Pricing handmade crafts – a dilemma

There’s (almost literally) a hundred and one different sites online offering advice about how to price handmade crafts and objects.

The general rule of thumb appears to be:

(Time x wage) + Materials + Overhead + 10% profit margin = Price

I find materials pretty easy to calculate – how much clay did I use? How many different colours? And, of course, how much will it cost me to replace what I used?

Overhead is a little trickier – that’s Etsy listings, electricity (the oven to bake each item, plus lighting), tools, packaging (if the packaging is in addition to postage and handling).

The 10% profit margin calculates itself, once all other variables are understood. It should be noted that 10% is the absolute bare minimum advised for hobbyists who have other sources of income.

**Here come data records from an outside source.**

(** [serve]: what [hyper] reads off the connection, how it ends, how the tasks
    end, and whether the idle timer ran out first. *)
Record HttpScript := {
  requests : list (Request * World * Upstream);
  connection_result : result cause unit;
  task_results : list join_result;
  idle_first : bool
}.

Definition http_serve (gw : GatewayInner) (c : HttpScript) :
  result GatewayError unit * list (outcome Response * Effects) :=
  let handled := handle_requests gw 0 (requests c) in
  if idle_first c then (Err RelayTimedOut, handled)
  else
    let task_result := (finish (task_results c)).1 in
    ((_ ← map_err HttpConnection (connection_result c); task_result), handled).

End handlers.

(** ** Idle connections *)

(** [HttpActivity]: armed once the first upstream is there; every transfer is
    recorded with its instant. *)
Record HttpActivity := { armed : bool; last_transfer : N }.

Definition activity_new (now : N) : HttpActivity := {| armed := false; last_transfer := now |}.
Definition record_transfer (a : HttpActivity) (now : N) : HttpActivity := {| armed := armed a; last_transfer := now |}.
Definition arm (a : HttpActivity) (now : N) : HttpActivity :=
  if armed a then a else record_transfer {| armed := true; last_transfer := last_transfer a |} now.

Inductive activity_event := Arm | Transfer.

Definition on_activity (a : HttpActivity) (now : N) (e : activity_event) : HttpActivity :=
  match e with Arm => arm a now | Transfer => record_transfer a now end.

(** [HttpActivity::wait_until_idle]: when it returns, if it does, given the
    events in the order of their instants *)
Fixpoint wait_until_idle (idle_timeout : N) (a : HttpActivity) (events : list (N * activity_event)) : option N :=
  match events with
  | [] => if armed a then Some (last_transfer a + idle_timeout) else None
  | (t, e) :: events' =>
      if armed a && (last_transfer a + idle_timeout <? t) then Some (last_transfer a + idle_timeout)
      else wait_until_idle idle_timeout (on_activity a t e) events'
  end.

(** [TrackedIo]: a poll that moved bytes is a transfer. *)
Definition tracked (moved : N) (a : HttpActivity) (now : N) : HttpActivity :=
  if 0 <? moved then record_transfer a now else a.

(** * Headers that are sent on *)

Lemma removals_filter (names : list string) (headers : HeaderMap) :
  foldl header_remove headers names = filter (fun h => h.1 ∉ names) headers.
Proof.
  revert headers. induction names as [|name names IH]; intros headers.
  - simpl. symmetry. induction headers as [|h headers IHh]; [done|]. rewrite filter_cons, IHh.
    by rewrite decide_True by apply not_elem_of_nil.
  - simpl. rewrite IH. unfold header_remove. rewrite list_filter_filter. apply list_filter_iff.
    intros h. rewrite not_elem_of_cons. naive_solver.
Qed.

Lemma removed_headers (headers : HeaderMap) (nominated : list string) :
  remove_hop_by_hop_headers headers nominated = filter (fun h => h.1 ∉ nominated /\ h.1 ∉ hop_by_hop) headers.
Proof.
  unfold remove_hop_by_hop_headers. rewrite !removals_filter, list_filter_filter.
  apply list_filter_iff. naive_solver.
Qed.

Section forwarding.
Context {H : HttpAuthority} {X : HttpSyntax} {XL : HttpSyntaxLaws X} {U : Unicode} {G : Globset}.

Lemma sanitized_headers headers authority out :
  sanitize_request_headers headers authority = Ok out ->
  exists nominated, nominated_names InvalidHttpRequest headers = Ok nominated /\
    out = filter (fun h => h.1 <> "host" /\ h.1 ∉ nominated /\ h.1 ∉ hop_by_hop) headers ++
          [("host", host_value authority)].
Proof.
  unfold sanitize_request_headers, remove_request_hop_by_hop_headers. intros E. res_inv.
  apply value_written in E1 as ->. exists a1. split; [done|]. unfold header_insert, header_remove. f_equal.
  by rewrite removed_headers, list_filter_filter.
Qed.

The general advice if intending to make a living out of one’s craft is to add a 50% profit margin for wholesale/bulk quantities, and a 100% profit margin for retail quantities. Sounds huge, right? Except that most retail stores will add a 200% to 500% profit margin, in addition to their overhead costs.

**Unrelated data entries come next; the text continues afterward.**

Definition validate_executable_root (profile root : string) (dialect : PathDialect) : result ConfigError unit :=
  reject bool_decide (root = "") with invalid_value profile "runtime.executable_roots" "path must not be empty" ;;
  reject contains_char NUL root
    with invalid_value profile "runtime.executable_roots" "path must not contain a NUL character" ;;
  reject negb (is_absolute_text root dialect)
    with invalid_value profile "runtime.executable_roots" ("path must be absolute: " +:+ debug_text root) ;;
  reject contains_parent_traversal_text root dialect
    with invalid_value profile "runtime.executable_roots"
           ("path must not contain parent traversal: " +:+ debug_text root) ;;
  Ok ().

Definition validate_runtime (profile : string) (runtime : option RawRuntime) (platform : option PlatformId) :
  result ConfigError unit :=
  match runtime with
  | None => Ok ()
  | Some runtime =>
      _ ← foldM (fun roots root =>
            _ ← validate_executable_root profile root (path_dialect platform);
            insert_new path_key_eqb
              (invalid_value profile "runtime.executable_roots"
                 ("duplicate path under native semantics: " +:+ debug_text root))
              roots (PlatformPathKey_new root (path_dialect platform))) [] (rr_executable_roots runtime);
      Ok ()
  end.

Definition validate_filesystem_duplicates (name : string) (fs : RawFilesystem) (dialect : PathDialect) :
  result ConfigError unit :=
  _ ← reject_duplicates rule_key_eqb (filesystem_rule_key dialect)
        (fun _ => invalid_value name "filesystem.rules" "duplicate target under native path semantics") (rf_rules fs);
  _ ← reject_duplicates path_key_eqb (fun p => PlatformPathKey_new p dialect)
        (fun _ => invalid_value name "filesystem.additional_protected_paths" "duplicate path under native semantics")
        (rf_additional_protected_paths fs);
  Ok ().

Definition validate_network_duplicates (name : string) (net : RawNetwork) (dialect : PathDialect) :
  result ConfigError unit :=
  _ ← reject_duplicates string_eqb (fun r => domain_rule_key (rd_pattern r))
        (fun _ => invalid_value name "network.domains" "duplicate normalized domain pattern") (rn_domains net);
  _ ← reject_duplicates path_key_eqb (fun r => PlatformPathKey_new (ru_path r) dialect)
        (fun _ => invalid_value name "network.unix_sockets" "duplicate path under native semantics")
        (rn_unix_sockets net);
  Ok ().

Definition validate_policy_duplicates (name : string) (fs : option RawFilesystem) (net : option RawNetwork)
    (dialect : PathDialect) : result ConfigError unit :=
  _ ← match fs with Some fs => validate_filesystem_duplicates name fs dialect | None => Ok () end;
  match net with Some net => validate_network_duplicates name net dialect | None => Ok () end.

(** The parents of [validate_raw_config]'s profile loop *)
Definition validate_inherits (name : string) (parents : list string) : result ConfigError unit :=
  _ ← foldM (fun inherited parent =>
        _ ← validate_profile_name parent;
        insert_new string_eqb
          (invalid_value name "inherits" ("duplicate parent " +:+ debug_text parent)) inherited parent) [] parents;
  Ok ().

Abbreviation name_eqb := (fun k l : EnvironmentNameKey => bool_decide (k = l)).

(** The environment of the profile loop *)
Definition validate_environment (name : string) (e : RawEnvironment) : result ConfigError unit :=
  _ ← reject_duplicates filter_key_eqb environment_filter_key
        (fun pattern => invalid_value name "command.environment.filters"
           ("duplicate pattern ignoring case " +:+ debug_text pattern)) (re_filters e).*1;
  set_names ← reject_duplicates name_eqb name_key
        (fun variable => invalid_value name "command.environment"
           ("duplicate set variable ignoring case " +:+ debug_text variable)) (re_set e).*1;
  _ ← foldM (fun remove_names variable =>
        let key := name_key variable in
        remove_names ← insert_new name_eqb
          (invalid_value name "command.environment.remove"
             ("duplicate removed variable ignoring case " +:+ debug_text variable)) remove_names key;
        reject existsb (name_eqb key) set_names
          with invalid_value name "command.environment"
                 ("variable " +:+ debug_text variable +:+ " appears in both set and remove") ;;
        Ok remove_names) [] (re_remove e);
  Ok ().

Definition validate_overlay (name : string) (platform : PlatformId) (overlay : RawPlatformProfile) :
  result ConfigError unit :=
  let dialect := path_dialect (Some platform) in
  _ ← validate_policy_duplicates name (rpp_filesystem overlay) (rpp_network overlay) dialect;
  _ ← validate_approval name (rpp_approval overlay);
  _ ← validate_runtime name (rpp_runtime overlay) (Some platform);
  validate_workspace_roots name (rpp_workspace_roots overlay) dialect.

Definition validate_profile (name : string) (profile : RawProfile) : result ConfigError unit :=
  _ ← validate_profile_name name;
  _ ← validate_policy_duplicates name (rp_filesystem profile) (rp_network profile) native_dialect;
  _ ← validate_approval name (rp_approval profile);
  _ ← validate_runtime name (rp_runtime profile) None;
  _ ← validate_workspace_roots name (rp_workspace_roots profile) native_dialect;
  _ ← foldM (fun _ o => validate_overlay name o.1 o.2) () (rp_platforms profile);
  _ ← validate_inherits name (rp_inherits profile);
  match rp_command profile ≫= rcm_environment with
  | Some environment => validate_environment name environment
  | None => Ok ()
  end.

Definition validate_raw_config (config : RawConfig) : result ConfigError unit :=
  _ ← match rc_default_profile config with
      | None => Ok ()
      | Some name =>
          _ ← validate_profile_name name;
          match bt_get name (rc_profiles config) with
          | Some _ => Ok ()
          | None => Err (bare (UnknownProfile name))
          end
      end;
  foldM (fun _ e => validate_profile e.1 e.2) () (rc_profiles config).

The biggest challenge I find is pricing my own time. Do I pay myself standard minimum wage? (In Australia, at the time of writing, that’s AUD$15.51 per hour) Or do I underpay myself in order to make the prices more reasonable?

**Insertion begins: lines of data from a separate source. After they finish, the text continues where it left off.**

(* ===== verification/ConfigSafety.v ===== *)
(** [cageforge-config]: what a resolved profile guarantees to the crates that
    use it. *)

From Stdlib Require Import Ascii String NArith Lia.
From stdpp Require Import base option strings gmap sets relations sorting list.
From S2P Require Import Prelude Keyed Text BTree NativePath PlatformPath Access Selector PathPattern FsPolicy Domain LocalIpc NetPolicy Permissions Policy Environment Command GatewayConfig ConfigError ConfigModel ConfigGraph Indexed ConfigMerge ConfigLayers ConfigBuild ConfigSource ConfigResolve.

Section safety.
Context {U : Unicode} {G : Globset} {W : WildMatch} {D : DebugText}.

(** * The errors of a computation *)

(** Every error [r] can return satisfies [P]. *)
Definition errs_with {E A} (P : E -> Prop) (r : result E A) : Prop := forall e, r = Err e -> P e.

Section errs.
Context {E : Type} (P : E -> Prop).

Lemma errs_Ok {A} (a : A) : errs_with P (Ok a).
Proof. by intros e. Qed.

Lemma errs_Err {A} (e : E) : P e -> errs_with P (Err e : result E A).
Proof. by intros H e' [= <-]. Qed.

Lemma errs_bind {A B} (m : result E A) (f : A -> result E B) :
  errs_with P m -> (forall a, errs_with P (f a)) -> errs_with P (x ← m; f x).
Proof. intros Hm Hf e. rewrite bind_Err. intros [H|(a & _ & H)]; [by apply Hm|by eapply Hf]. Qed.

Lemma errs_map_err {F A} (g : F -> E) (m : result F A) : (forall x, P (g x)) -> errs_with P (map_err g m).
Proof. intros H e. destruct m; simpl; [done|]. by intros [= <-]. Qed.

Lemma errs_ok_or {A} (e : E) (o : option A) : P e -> errs_with P (ok_or e o).
Proof. intros H e'. destruct o; simpl; [done|]. by intros [= <-]. Qed.

Lemma errs_foldM {A B} (f : A -> B -> result E A) acc l :
  (forall a x, errs_with P (f a x)) -> errs_with P (foldM f acc l).
Proof.
  intros Hf. revert acc. induction l as [|x l IH]; intros acc; simpl; [apply errs_Ok|].
  apply errs_bind; [apply Hf|apply IH].
Qed.

End errs.

(** Follows the structure of a computation, leaving the errors it builds. *)
Ltac errs :=
  repeat first
    [ apply errs_Ok | apply errs_bind; [|intros ?] | apply errs_foldM; intros ? ? | apply errs_map_err; intros ?
    | apply errs_ok_or | apply errs_Err
    | match goal with
      | |- errs_with _ (if ?b then _ else _) => destruct b
      | |- errs_with _ (match ?o with _ => _ end) => destruct o
      end ].

(** * Resolution returns *)

Lemma lookup_profiles_Ok profiles l :
  (forall n, n ∈ l -> is_Some (bt_get n profiles)) ->
  exists ps, lookup_profiles profiles l = Ok ps /\
    Forall2 (fun n p => bt_get n profiles = Some p) l ps.
Proof.
  induction l as [|n l IH]; intros H; simpl; [by exists []|].
  destruct (H n) as [p Hp]; [set_solver|]. destruct IH as (ps & Hps & Hall); [set_solver|].
  exists (p :: ps). rewrite Hp. simpl. rewrite Hps. split; [done|by constructor].
Qed.

(** The profiles merged for a name: itself and its ancestors, in the order of
    the walk. *)
Definition ancestry (c : Config) (name : string) (ps : list RawProfile) : Prop :=
  exists l, resolve_order (rc_profiles (cfg_raw c)) name = Some (Break l) /\
    Forall2 (fun n p => bt_get n (rc_profiles (cfg_raw c)) = Some p) l ps.

Lemma resolve_raw_cases (c : Config) (name : string) (platform : option PlatformId) :
  (exists ps, ancestry c name ps /\
     resolve_raw c name platform = Some (Ok (merge_profiles (path_dialect platform) platform ps))) \/
  (exists e, failure_ok (rc_profiles (cfg_raw c)) name e /\ resolve_raw c name platform = Some (Err e)).
Proof.
  unfold resolve_raw. pose proof (resolve_order_cases (rc_profiles (cfg_raw c)) name) as H.
  destruct (resolve_order _ name) as [[|l|e|]|] eqn:Hord; try done; [|right; eauto].
  left. pose proof H as (_ & _ & Ht & _).
  destruct (lookup_profiles_Ok (rc_profiles (cfg_raw c)) l) as (ps & Hps & Hall).
  { intros n Hn. apply list_elem_of_split in Hn as (l1 & l2 & ->).
    destruct (Ht l1 n l2) as (p & Hp & _); eauto. }
  exists ps. rewrite Hps. split; [|done]. by exists l.
Qed.

Lemma resolve_Ok_inv c name platform r :
  resolve_with_platform c name platform = Some (Ok r) ->
  exists ps, ancestry c name ps /\
    resolve_merged c name platform (merge_profiles (path_dialect platform) platform ps) = Ok r.
Proof.
  unfold resolve_with_platform. destruct (resolve_raw_cases c name platform) as [(ps & Ha & ->)|(e & _ & ->)];
    simpl; [|done].
  intros [= H]. apply map_err_Ok in H. by exists ps.
Qed.

(** * Gateways *)

(** The numbers the document holds are machine words. *)
Definition layer_fits (l : RawPlatformProfile) : Prop :=
  forall n g, rpp_network l = Some n -> rn_gateway n = Some g -> gateway_fits g.

Definition document_fits (raw : RawConfig) : Prop :=
  forall name p, (name, p) ∈ rc_profiles raw ->
    layer_fits (base_layer p) /\ forall id o, (id, o) ∈ rp_platforms p -> layer_fits o.

Lemma last_some_elem {A B} (f : A -> option B) l b : last_some f l = Some b -> exists a, a ∈ l /\ f a = Some b.
Proof. unfold last_some. intros H%last_Some_elem_of. by apply list_elem_of_omap in H. Qed.

Lemma gateway_merged_fits ns g :
  (forall n g, n ∈ ns -> rn_gateway n = Some g -> gateway_fits g) ->
  gateway_merged ns g -> gateway_fits (default default_gateway g).
Proof.
  intros Hns [Hf Hr].
  assert (forall (field : RawGatewayConfig -> option N),
    (forall g, gateway_fits g -> fits_u64 (field g)) -> field default_gateway = None ->
    g ≫= field = last_some (fun n => rn_gateway n ≫= field) ns ->
    fits_u64 (field (default default_gateway g))) as Hfield.
  { intros field Hfits Hnone Hl. assert (field (default default_gateway g) = g ≫= field) as -> by (destruct g; [done|exact Hnone]).
    rewrite Hl. destruct (last_some (fun n => rn_gateway n ≫= field) ns) as [v|] eqn:Hv; [|done].
    apply last_some_elem in Hv as (n & Hn & Hnv). apply bind_Some in Hnv as (g' & Hg' & Hv).
    specialize (Hfits g' (Hns n g' Hn Hg')). by rewrite Hv in Hfits. }
  assert (fits_u64 (match rg_relay_byte_limit (default default_gateway g) with
                    | Some (RawBytes n) => Some n | _ => None end)) as Hrelay.
  { assert (rg_relay_byte_limit (default default_gateway g) = g ≫= rg_relay_byte_limit) as -> by by destruct g.
    rewrite Hr. destruct (last_some _ ns) as [[v|m]|] eqn:Hv; [|done|done].
    apply last_some_elem in Hv as (n & Hn & Hnv). apply bind_Some in Hnv as (g' & Hg' & Hv).
    specialize (Hns n g' Hn Hg'). unfold gateway_fits in Hns. rewrite Hv, !Forall_cons in Hns. tauto. }
  unfold gateway_fits. rewrite !Forall_cons.
  split_and!; [..|exact Hrelay|constructor]; apply Hfield; try done;
    try (apply Hf; set_solver); intros g' Hg'; unfold gateway_fits in Hg'; rewrite !Forall_cons in Hg'; tauto.
Qed.

Lemma ancestry_layers_fit c name ps platform l :
  document_fits (cfg_raw c) -> ancestry c name ps -> l ∈ layers platform ps -> layer_fits l.
Proof.
  intros Hd (ns & _ & Hall) Hl. unfold layers in Hl.
  apply list_elem_of_join in Hl as (ls & Hl & (p & -> & Hp)%list_elem_of_fmap).
  apply list_elem_of_lookup_1 in Hp as [i Hi].
  destruct (Forall2_lookup_r _ _ _ _ _ Hall Hi) as (n & _ & (m & ->%cmp_eq & Hin)%bt_get_elem).
  destruct (Hd m p Hin) as [Hb Ho]. unfold profile_layers in Hl.
  apply elem_of_cons in Hl as [->|Hl]; [done|].
  destruct (platform ≫= _) as [o|] eqn:Ho'; [|by apply not_elem_of_nil in Hl].
  apply list_elem_of_singleton in Hl as ->.
  apply bind_Some in Ho' as (id & _ & (m' & ->%cmp_eq & Hin')%bt_get_elem). by eapply Ho.
Qed.

(** C23. A resolved profile only holds values the other crates' builders made: its
    filesystem, network and combined policies are valid, so that composition's
    guarantees apply to it; its command request, if any, is well formed; its
    gateway settings keep their bounds; and its approval timeout is positive. *)
Theorem resolved_profile_valid (c : Config) (name : string) (platform : option PlatformId) (r : ResolvedProfile) :
  document_fits (cfg_raw c) ->
  resolve_with_platform c name platform = Some (Ok r) ->
  policy_built (filesystem (res_policy r)) /\ net_built (network (res_policy r)) /\
  sandbox_validate (res_policy r) = Ok () /\
  (forall request, res_command r = Some request -> request_built request) /\
  config_built (res_network_gateway r) /\ (0 < timeout_ms (res_approval r))%N.
Proof.
  intros Hd (ps & Ha & H)%resolve_Ok_inv. unfold resolve_merged in H. res_inv. simpl.
  match goal with H : build_policy _ _ _ _ = Ok _ |- _ => apply build_policy_built in H as (Hf & Hn & Hv) end.
  split_and!; [done|done|done| | |].
  - intros request ->. by eapply build_command_built.
  - pose proof (merged_network (path_dialect platform) platform ps) as Hnet.
    eapply build_gateway_built; [|eassumption].
    destruct (mp_network _) as [n|]; simpl; [|by repeat constructor]. destruct Hnet as [_ Hnet].
    eapply gateway_merged_fits; [|apply (nt_gateway _ _ _ Hnet)].
    intros n' g (l & Hl & Hln)%list_elem_of_omap Hg.
    by eapply (ancestry_layers_fit c name ps platform l Hd Ha Hl).
  - match goal with H : build_approval _ _ = Ok _ |- _ => unfold build_approval in H end.
    destruct (mp_approval _) as [a'|]; res_inv; [|done].
    match goal with H : approval_new _ _ _ _ = Ok _ |- _ => unfold approval_new in H end. res_inv. cbn [timeout_ms].
    match goal with H : (_ =? 0)%N = false |- _ => by apply N.eqb_neq, N.neq_0_lt_0 in H end.
Qed.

Take, for example, those “Cat & ivy” tiles. Each one took me a good four hours to make, not counting baking and glazing time (which is negligible impact on me). At minimum wage, that means that my time alone cost AUD$62.04.Sixty-twodollars.I sincerely doubt anyone will pay that much for a piece of polymer that’s 4cm square, made into a magnet, or a pendant.

So how much do I think people will pay, realistically? Well, some of my simpler silhouette tiles only took a couple of hours (see the next gallery post), and take very little clay or other supplies. So I’m happy to price them between $25.00 and $30.00, depending on the fitting someone chooses (a gold-plated brooch-back with pendant loop, for example, drives the prices up).

But these “Cat & ivy” tiles took twice that amount of time, and considerably more effort. So I’m comfortable pricing them between $35.00 and $40.00.

Those prices mean that my ‘hourly wage’ is just $5.00 an hour. Which is less than 15-year-olds get paid to work at Macca’s.


And yet, I’d be proud to make sales at this price – and in the long run, I don’t think I’d be too underpaid, because I really do love making these. The enjoyment I get out of that simple act is a kind of payment in and of itself.